** HOW TO COMPLETE THIS TASK **
Take the material below from its first line through the line containing "intros Hb. unfold" and, please, write those lines again exactly.

** MATERIAL SHOWN **
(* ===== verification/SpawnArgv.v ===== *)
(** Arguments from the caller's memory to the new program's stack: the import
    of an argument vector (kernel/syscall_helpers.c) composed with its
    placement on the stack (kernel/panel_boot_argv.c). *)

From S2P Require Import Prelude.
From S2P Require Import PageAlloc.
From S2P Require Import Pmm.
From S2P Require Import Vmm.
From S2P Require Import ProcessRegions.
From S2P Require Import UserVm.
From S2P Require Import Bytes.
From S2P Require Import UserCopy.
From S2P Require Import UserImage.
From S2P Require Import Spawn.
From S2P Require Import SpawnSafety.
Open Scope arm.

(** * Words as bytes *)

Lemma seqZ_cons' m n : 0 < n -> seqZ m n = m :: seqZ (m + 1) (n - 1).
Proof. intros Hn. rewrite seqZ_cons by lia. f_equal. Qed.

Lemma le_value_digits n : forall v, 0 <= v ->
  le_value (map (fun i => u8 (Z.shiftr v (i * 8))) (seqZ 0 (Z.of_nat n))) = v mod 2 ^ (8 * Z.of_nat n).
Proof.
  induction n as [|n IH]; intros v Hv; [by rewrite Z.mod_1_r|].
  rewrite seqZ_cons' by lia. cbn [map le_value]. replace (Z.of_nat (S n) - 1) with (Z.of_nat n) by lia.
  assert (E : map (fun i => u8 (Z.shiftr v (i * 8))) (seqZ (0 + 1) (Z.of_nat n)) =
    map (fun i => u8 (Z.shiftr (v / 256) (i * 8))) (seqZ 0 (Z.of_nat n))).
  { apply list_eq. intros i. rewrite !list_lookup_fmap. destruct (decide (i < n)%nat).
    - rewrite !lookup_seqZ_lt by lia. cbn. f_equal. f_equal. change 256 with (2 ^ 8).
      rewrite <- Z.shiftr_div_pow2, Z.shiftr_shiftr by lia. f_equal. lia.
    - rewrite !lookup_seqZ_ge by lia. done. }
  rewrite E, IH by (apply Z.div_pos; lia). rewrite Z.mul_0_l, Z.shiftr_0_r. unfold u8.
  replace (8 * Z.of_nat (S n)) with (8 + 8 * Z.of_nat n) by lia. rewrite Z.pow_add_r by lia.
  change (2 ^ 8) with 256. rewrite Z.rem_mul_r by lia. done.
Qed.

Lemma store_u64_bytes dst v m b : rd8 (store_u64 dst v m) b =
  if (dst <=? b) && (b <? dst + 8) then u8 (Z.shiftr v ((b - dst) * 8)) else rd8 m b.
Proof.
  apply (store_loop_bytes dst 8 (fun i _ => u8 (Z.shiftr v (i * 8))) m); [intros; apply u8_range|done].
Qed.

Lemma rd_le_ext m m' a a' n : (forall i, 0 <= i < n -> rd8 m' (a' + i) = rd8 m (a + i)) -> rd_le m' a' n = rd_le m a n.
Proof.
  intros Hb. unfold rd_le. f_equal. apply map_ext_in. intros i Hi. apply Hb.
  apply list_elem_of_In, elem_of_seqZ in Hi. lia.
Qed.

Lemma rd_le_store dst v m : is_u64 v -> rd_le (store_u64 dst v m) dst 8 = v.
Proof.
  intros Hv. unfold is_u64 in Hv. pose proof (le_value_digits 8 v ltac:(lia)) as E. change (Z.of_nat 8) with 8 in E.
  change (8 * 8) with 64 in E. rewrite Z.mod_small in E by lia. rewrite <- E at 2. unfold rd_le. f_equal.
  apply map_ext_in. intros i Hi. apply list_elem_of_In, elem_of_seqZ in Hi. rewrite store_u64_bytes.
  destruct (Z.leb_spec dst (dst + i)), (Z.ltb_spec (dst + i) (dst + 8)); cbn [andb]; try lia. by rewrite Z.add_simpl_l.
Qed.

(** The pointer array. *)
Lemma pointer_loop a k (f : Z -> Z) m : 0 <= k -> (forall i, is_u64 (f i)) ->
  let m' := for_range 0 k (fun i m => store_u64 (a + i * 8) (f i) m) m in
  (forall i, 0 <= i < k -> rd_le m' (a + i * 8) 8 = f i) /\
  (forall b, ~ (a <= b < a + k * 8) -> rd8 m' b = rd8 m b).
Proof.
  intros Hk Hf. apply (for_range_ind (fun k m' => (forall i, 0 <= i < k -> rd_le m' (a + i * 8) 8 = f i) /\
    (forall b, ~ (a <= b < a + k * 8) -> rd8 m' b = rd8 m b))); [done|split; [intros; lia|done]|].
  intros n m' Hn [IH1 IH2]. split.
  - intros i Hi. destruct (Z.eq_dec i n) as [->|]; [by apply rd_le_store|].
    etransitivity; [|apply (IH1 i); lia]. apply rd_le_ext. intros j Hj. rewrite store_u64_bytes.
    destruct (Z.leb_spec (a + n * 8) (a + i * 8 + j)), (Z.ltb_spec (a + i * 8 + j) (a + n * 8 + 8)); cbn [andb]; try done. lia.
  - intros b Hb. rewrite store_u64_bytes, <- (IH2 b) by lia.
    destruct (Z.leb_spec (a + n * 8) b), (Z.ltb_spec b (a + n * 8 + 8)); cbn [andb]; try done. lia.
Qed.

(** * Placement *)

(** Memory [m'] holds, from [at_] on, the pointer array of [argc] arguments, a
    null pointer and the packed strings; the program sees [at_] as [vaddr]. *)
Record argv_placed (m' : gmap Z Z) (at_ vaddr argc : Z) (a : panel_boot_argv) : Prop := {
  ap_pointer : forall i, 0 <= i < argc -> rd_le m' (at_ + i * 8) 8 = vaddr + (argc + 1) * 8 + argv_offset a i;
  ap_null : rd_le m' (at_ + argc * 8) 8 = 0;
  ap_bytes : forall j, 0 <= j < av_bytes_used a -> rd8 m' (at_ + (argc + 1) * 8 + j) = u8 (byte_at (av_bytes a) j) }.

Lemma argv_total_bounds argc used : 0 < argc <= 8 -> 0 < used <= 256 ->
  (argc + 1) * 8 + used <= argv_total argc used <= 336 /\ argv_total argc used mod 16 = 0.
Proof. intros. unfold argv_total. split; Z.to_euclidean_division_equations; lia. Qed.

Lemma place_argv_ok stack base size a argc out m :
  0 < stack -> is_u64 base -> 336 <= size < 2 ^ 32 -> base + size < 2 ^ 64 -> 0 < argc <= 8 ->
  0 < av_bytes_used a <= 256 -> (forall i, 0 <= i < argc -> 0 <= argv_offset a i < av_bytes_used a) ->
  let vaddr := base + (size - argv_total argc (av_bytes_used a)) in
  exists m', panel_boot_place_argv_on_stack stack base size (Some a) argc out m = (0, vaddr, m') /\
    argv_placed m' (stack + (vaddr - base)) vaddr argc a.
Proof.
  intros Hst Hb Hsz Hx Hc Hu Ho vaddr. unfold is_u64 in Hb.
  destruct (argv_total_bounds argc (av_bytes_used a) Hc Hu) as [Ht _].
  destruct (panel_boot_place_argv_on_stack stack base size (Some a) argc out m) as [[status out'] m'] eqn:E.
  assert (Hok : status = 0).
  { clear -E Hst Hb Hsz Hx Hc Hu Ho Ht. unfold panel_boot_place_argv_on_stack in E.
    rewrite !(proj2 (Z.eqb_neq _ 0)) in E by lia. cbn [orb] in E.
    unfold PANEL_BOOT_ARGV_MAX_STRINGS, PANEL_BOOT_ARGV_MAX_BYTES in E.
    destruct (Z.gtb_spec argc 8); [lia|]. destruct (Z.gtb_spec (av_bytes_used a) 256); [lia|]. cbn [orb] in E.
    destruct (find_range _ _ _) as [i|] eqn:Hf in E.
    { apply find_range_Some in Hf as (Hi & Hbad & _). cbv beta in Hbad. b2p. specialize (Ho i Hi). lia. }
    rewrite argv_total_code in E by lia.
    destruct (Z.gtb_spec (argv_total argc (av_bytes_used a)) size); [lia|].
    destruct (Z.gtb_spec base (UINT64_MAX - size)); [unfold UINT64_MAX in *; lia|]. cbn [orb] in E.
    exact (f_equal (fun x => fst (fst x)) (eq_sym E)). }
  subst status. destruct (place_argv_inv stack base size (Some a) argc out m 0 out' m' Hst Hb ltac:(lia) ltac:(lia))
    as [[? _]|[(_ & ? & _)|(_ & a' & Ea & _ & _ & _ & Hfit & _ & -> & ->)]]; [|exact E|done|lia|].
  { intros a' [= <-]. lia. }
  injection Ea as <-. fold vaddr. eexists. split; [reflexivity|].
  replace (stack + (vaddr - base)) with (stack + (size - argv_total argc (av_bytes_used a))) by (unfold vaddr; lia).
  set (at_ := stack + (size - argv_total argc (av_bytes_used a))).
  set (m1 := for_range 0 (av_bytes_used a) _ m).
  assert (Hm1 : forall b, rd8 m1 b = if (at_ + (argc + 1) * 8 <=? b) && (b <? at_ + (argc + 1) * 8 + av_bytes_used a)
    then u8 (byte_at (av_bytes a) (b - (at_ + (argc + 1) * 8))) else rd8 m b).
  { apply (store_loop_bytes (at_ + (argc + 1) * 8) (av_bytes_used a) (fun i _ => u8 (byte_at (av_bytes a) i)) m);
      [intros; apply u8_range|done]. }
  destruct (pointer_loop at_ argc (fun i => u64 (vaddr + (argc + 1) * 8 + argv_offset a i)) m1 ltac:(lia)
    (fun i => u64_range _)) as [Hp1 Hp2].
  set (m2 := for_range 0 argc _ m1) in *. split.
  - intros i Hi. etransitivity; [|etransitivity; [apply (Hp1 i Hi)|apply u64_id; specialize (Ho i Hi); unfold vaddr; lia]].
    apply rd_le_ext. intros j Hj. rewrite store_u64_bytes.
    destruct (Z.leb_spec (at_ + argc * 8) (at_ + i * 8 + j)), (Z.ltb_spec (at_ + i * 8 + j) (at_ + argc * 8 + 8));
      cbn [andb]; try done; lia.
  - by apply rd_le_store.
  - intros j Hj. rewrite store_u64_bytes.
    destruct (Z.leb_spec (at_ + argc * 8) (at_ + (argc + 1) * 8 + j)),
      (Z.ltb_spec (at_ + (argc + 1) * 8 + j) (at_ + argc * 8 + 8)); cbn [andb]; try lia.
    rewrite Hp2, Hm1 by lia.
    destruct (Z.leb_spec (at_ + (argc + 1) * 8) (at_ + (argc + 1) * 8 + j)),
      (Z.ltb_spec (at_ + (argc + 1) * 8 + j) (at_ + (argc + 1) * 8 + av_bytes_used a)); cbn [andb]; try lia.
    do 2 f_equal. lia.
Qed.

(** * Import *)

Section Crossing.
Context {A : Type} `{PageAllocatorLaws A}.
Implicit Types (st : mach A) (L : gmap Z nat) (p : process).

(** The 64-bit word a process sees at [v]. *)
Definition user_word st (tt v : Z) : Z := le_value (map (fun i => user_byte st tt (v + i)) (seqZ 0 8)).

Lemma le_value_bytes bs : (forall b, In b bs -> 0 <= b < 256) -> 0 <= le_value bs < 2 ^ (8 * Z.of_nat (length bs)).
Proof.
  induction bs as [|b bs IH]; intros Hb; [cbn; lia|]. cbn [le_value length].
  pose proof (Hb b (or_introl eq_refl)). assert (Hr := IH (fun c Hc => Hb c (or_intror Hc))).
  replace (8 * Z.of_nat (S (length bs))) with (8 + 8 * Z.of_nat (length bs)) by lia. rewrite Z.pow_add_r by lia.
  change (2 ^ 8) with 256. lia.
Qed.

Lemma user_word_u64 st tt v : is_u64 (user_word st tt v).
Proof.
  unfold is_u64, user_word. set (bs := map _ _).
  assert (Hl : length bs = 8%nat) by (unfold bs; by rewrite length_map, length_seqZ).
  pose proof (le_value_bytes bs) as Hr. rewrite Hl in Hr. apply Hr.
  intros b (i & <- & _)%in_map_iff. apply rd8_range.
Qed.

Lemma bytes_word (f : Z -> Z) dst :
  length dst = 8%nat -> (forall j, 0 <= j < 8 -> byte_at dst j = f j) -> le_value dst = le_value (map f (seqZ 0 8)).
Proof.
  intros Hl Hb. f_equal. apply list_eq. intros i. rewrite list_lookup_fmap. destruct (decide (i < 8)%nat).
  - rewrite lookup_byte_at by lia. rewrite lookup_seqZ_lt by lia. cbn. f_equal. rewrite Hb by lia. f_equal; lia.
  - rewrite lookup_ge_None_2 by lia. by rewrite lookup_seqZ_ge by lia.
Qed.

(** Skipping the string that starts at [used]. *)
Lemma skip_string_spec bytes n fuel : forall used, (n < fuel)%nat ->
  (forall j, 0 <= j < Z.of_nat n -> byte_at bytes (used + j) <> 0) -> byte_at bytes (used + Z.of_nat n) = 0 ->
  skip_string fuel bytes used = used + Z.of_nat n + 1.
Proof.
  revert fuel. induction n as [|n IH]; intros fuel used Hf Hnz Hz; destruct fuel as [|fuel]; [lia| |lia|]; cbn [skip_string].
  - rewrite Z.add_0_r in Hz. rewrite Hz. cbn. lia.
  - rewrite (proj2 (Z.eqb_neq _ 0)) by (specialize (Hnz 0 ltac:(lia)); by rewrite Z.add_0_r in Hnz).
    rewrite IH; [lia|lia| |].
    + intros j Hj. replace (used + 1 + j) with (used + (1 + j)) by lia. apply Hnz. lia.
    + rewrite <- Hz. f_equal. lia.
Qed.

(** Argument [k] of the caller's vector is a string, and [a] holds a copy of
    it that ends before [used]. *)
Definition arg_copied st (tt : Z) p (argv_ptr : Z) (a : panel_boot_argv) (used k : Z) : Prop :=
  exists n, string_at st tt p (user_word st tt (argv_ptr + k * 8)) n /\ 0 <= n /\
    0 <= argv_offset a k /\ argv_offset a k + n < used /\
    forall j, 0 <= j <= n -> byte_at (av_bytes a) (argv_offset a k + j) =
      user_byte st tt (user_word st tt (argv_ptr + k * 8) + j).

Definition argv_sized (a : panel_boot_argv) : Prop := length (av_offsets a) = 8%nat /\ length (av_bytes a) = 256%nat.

** YOUR RESPONSE **
(* ===== verification/SpawnArgv.v ===== *)
(** Arguments from the caller's memory to the new program's stack: the import
    of an argument vector (kernel/syscall_helpers.c) composed with its
    placement on the stack (kernel/panel_boot_argv.c). *)

From S2P Require Import Prelude.
From S2P Require Import PageAlloc.
From S2P Require Import Pmm.
From S2P Require Import Vmm.
From S2P Require Import ProcessRegions.
From S2P Require Import UserVm.
From S2P Require Import Bytes.
From S2P Require Import UserCopy.
From S2P Require Import UserImage.
From S2P Require Import Spawn.
From S2P Require Import SpawnSafety.
Open Scope arm.

(** * Words as bytes *)

Lemma seqZ_cons' m n : 0 < n -> seqZ m n = m :: seqZ (m + 1) (n - 1).
Proof. intros Hn. rewrite seqZ_cons by lia. f_equal. Qed.

Lemma le_value_digits n : forall v, 0 <= v ->
  le_value (map (fun i => u8 (Z.shiftr v (i * 8))) (seqZ 0 (Z.of_nat n))) = v mod 2 ^ (8 * Z.of_nat n).
Proof.
  induction n as [|n IH]; intros v Hv; [by rewrite Z.mod_1_r|].
  rewrite seqZ_cons' by lia. cbn [map le_value]. replace (Z.of_nat (S n) - 1) with (Z.of_nat n) by lia.
  assert (E : map (fun i => u8 (Z.shiftr v (i * 8))) (seqZ (0 + 1) (Z.of_nat n)) =
    map (fun i => u8 (Z.shiftr (v / 256) (i * 8))) (seqZ 0 (Z.of_nat n))).
  { apply list_eq. intros i. rewrite !list_lookup_fmap. destruct (decide (i < n)%nat).
    - rewrite !lookup_seqZ_lt by lia. cbn. f_equal. f_equal. change 256 with (2 ^ 8).
      rewrite <- Z.shiftr_div_pow2, Z.shiftr_shiftr by lia. f_equal. lia.
    - rewrite !lookup_seqZ_ge by lia. done. }
  rewrite E, IH by (apply Z.div_pos; lia). rewrite Z.mul_0_l, Z.shiftr_0_r. unfold u8.
  replace (8 * Z.of_nat (S n)) with (8 + 8 * Z.of_nat n) by lia. rewrite Z.pow_add_r by lia.
  change (2 ^ 8) with 256. rewrite Z.rem_mul_r by lia. done.
Qed.

Lemma store_u64_bytes dst v m b : rd8 (store_u64 dst v m) b =
  if (dst <=? b) && (b <? dst + 8) then u8 (Z.shiftr v ((b - dst) * 8)) else rd8 m b.
Proof.
  apply (store_loop_bytes dst 8 (fun i _ => u8 (Z.shiftr v (i * 8))) m); [intros; apply u8_range|done].
Qed.

Lemma rd_le_ext m m' a a' n : (forall i, 0 <= i < n -> rd8 m' (a' + i) = rd8 m (a + i)) -> rd_le m' a' n = rd_le m a n.
Proof.
  intros Hb. unfold rd_le. f_equal. apply map_ext_in. intros i Hi. apply Hb.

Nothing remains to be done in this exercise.